Stored data entries:
(* ===== verification/Log.v ===== *)
(** * The log: kernel/log.c

    File system calls put the blocks they change into a transaction; the last
    call to end commits it: the blocks are copied to the log, the header block
    is written, which is the commit, the blocks are copied to their places and
    the header is cleared.  [initlog] repeats the copying after a crash.

    The code runs on the buffer cache through the interface of BioCache.v.
    [log.lock] protects single steps of the bookkeeping and is not
    represented; where the code would sleep, the model is [Blocked]. *)

From stdpp Require Import base numbers list gmap strings.
From Stdlib Require Import ZArith Lia.
From S2P Require Import Prelude Blocks Monad Codec Bio BioCache.
Open Scope Z_scope.

Definition LOGSIZE : Z := MAXOPBLOCKS * 3.

(** ** Integers in a block *)

Definition get32 (d : block) (off : Z) : Z := i32 (le_val (take 4 (drop (Z.to_nat off) d))).
Definition put32 (d : block) (off v : Z) : block :=
  take (Z.to_nat off) d ++ le_bytes 4 v ++ drop (Z.to_nat off + 4) d.

(** [struct log] with its [struct logheader]: [lg_n] is [lh.n], [lg_block] the
    array [lh.block] of [LOGSIZE] entries. *)
Record log := mk_log {
  lg_start : Z;
  lg_size : Z;
  lg_outstanding : Z;
  lg_committing : bool;
  lg_n : Z;
  lg_block : list Z;
}.
Definition set_n (n : Z) (l : log) : log :=
  mk_log (lg_start l) (lg_size l) (lg_outstanding l) (lg_committing l) n (lg_block l).
Definition set_blocks (bs : list Z) (l : log) : log :=
  mk_log (lg_start l) (lg_size l) (lg_outstanding l) (lg_committing l) (lg_n l) bs.
Definition set_ops (o : Z) (c : bool) (l : log) : log :=
  mk_log (lg_start l) (lg_size l) o c (lg_n l) (lg_block l).

Section log.
Context `{BC : BufferCache C}.

Record lst := mk_lst { l_cache : C; l_log : log }.
Abbreviation L := (M lst).

Definition in_cache {A} (c : M C A) : L A := lift l_cache (fun x s => mk_lst x (l_log s)) c.
Definition the_log : L log := gets l_log.
Definition mod_log (f : log -> log) : L unit := modify (fun s => mk_lst (l_cache s) (f (l_log s))).

(** [log.lh.block[i]], and the assignment to it *)
Definition lh_block (i : Z) : L Z := let! l := the_log in deref (znth (lg_block l) i).
Definition set_lh_block (i b : Z) : L unit :=
  let! _ := lh_block i in mod_log (fun l => set_blocks (zset (lg_block l) i b) l).

Definition install_trans (recovering : bool) : L unit :=
  let! l := the_log in
  forM (range 0 (lg_n l)) (fun tail =>
    let! lbuf := in_cache (c_bread (lg_start l + tail + 1)) in
    let! home := lh_block tail in
    let! dbuf := in_cache (c_bread home) in
    let! x := in_cache (c_data lbuf) in
    in_cache (c_set_data dbuf x);;
    in_cache (c_bwrite dbuf);;
    (if recovering then ret tt else in_cache (c_bunpin dbuf));;
    in_cache (c_brelse lbuf);;
    in_cache (c_brelse dbuf)).

Definition read_head : L unit :=
  let! l := the_log in
  let! buf := in_cache (c_bread (lg_start l)) in
  let! x := in_cache (c_data buf) in
  mod_log (set_n (get32 x 0));;
  forM (range 0 (get32 x 0)) (fun i => set_lh_block i (get32 x (4 + 4 * i)));;
  in_cache (c_brelse buf).

Definition write_head : L unit :=
  let! l := the_log in
  let! buf := in_cache (c_bread (lg_start l)) in
  let! x := in_cache (c_data buf) in
  in_cache (c_set_data buf (put32 x 0 (lg_n l)));;
  forM (range 0 (lg_n l)) (fun i =>
    let! b := lh_block i in
    let! x := in_cache (c_data buf) in
    in_cache (c_set_data buf (put32 x (4 + 4 * i) b)));;
  in_cache (c_bwrite buf);;
  in_cache (c_brelse buf).

Definition recover_from_log : L unit :=
  read_head;;
  install_trans true;;
  mod_log (set_n 0);;
  write_head.

(** [sizeof(struct logheader)] is [4 + 4 * LOGSIZE]. *)
Definition initlog (start nlog : Z) : L unit :=
  if BSIZE <=? 4 + 4 * LOGSIZE then panic "initlog: too big logheader"
  else
    mod_log (fun l => mk_log start nlog (lg_outstanding l) (lg_committing l) (lg_n l) (lg_block l));;
    recover_from_log.

(** The loop of [begin_op] either passes or sleeps. *)
Definition begin_op : L unit :=
  let! l := the_log in
  if lg_committing l then blocked
  else if LOGSIZE <? lg_n l + (lg_outstanding l + 1) * MAXOPBLOCKS then blocked
  else mod_log (fun l => set_ops (lg_outstanding l + 1) (lg_committing l) l).

Definition write_log : L unit :=
  let! l := the_log in
  forM (range 0 (lg_n l)) (fun tail =>
    let! to := in_cache (c_bread (lg_start l + tail + 1)) in
    let! home := lh_block tail in
    let! from := in_cache (c_bread home) in
    let! x := in_cache (c_data from) in
    in_cache (c_set_data to x);;
    in_cache (c_bwrite to);;
    in_cache (c_brelse from);;
    in_cache (c_brelse to)).

Definition commit : L unit :=
  let! l := the_log in
  if 0 <? lg_n l then
    write_log;;
    write_head;;
    install_trans false;;
    mod_log (set_n 0);;
    write_head
  else ret tt.

Definition end_op : L unit :=
  mod_log (fun l => set_ops (lg_outstanding l - 1) (lg_committing l) l);;
  let! l := the_log in
  if lg_committing l then panic "log.committing"
  else if lg_outstanding l =? 0 then
    mod_log (fun l => set_ops (lg_outstanding l) true l);;
    commit;;
    mod_log (fun l => set_ops (lg_outstanding l) false l)
  else ret tt.

(** The index at which [log_write] puts the block: where it already is, or the
    end. *)
Fixpoint log_index (blockno : Z) (bs : list Z) : Z :=
  match bs with
  | [] => 0
  | b :: bs => if b =? blockno then 0 else 1 + log_index blockno bs
  end.

Definition log_write (b : Z) : L unit :=
  let! l := the_log in
  if (LOGSIZE <=? lg_n l) || (lg_size l - 1 <=? lg_n l) then panic "too big a transaction"
  else if lg_outstanding l <? 1 then panic "log_write outside of trans"
  else
    let! blockno := in_cache (c_blockno b) in
    let i := log_index blockno (take (Z.to_nat (lg_n l)) (lg_block l)) in
    set_lh_block i blockno;;
    if i =? lg_n l then
      in_cache (c_bpin b);;
      mod_log (fun l => set_n (lg_n l + 1) l)
    else ret tt.

End log.

Arguments lst C : clear implicits.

Work required: Which lines above contain the word "true"? List them.

Expected answer:
  install_trans true;;
    mod_log (fun l => set_ops (lg_outstanding l) true l);;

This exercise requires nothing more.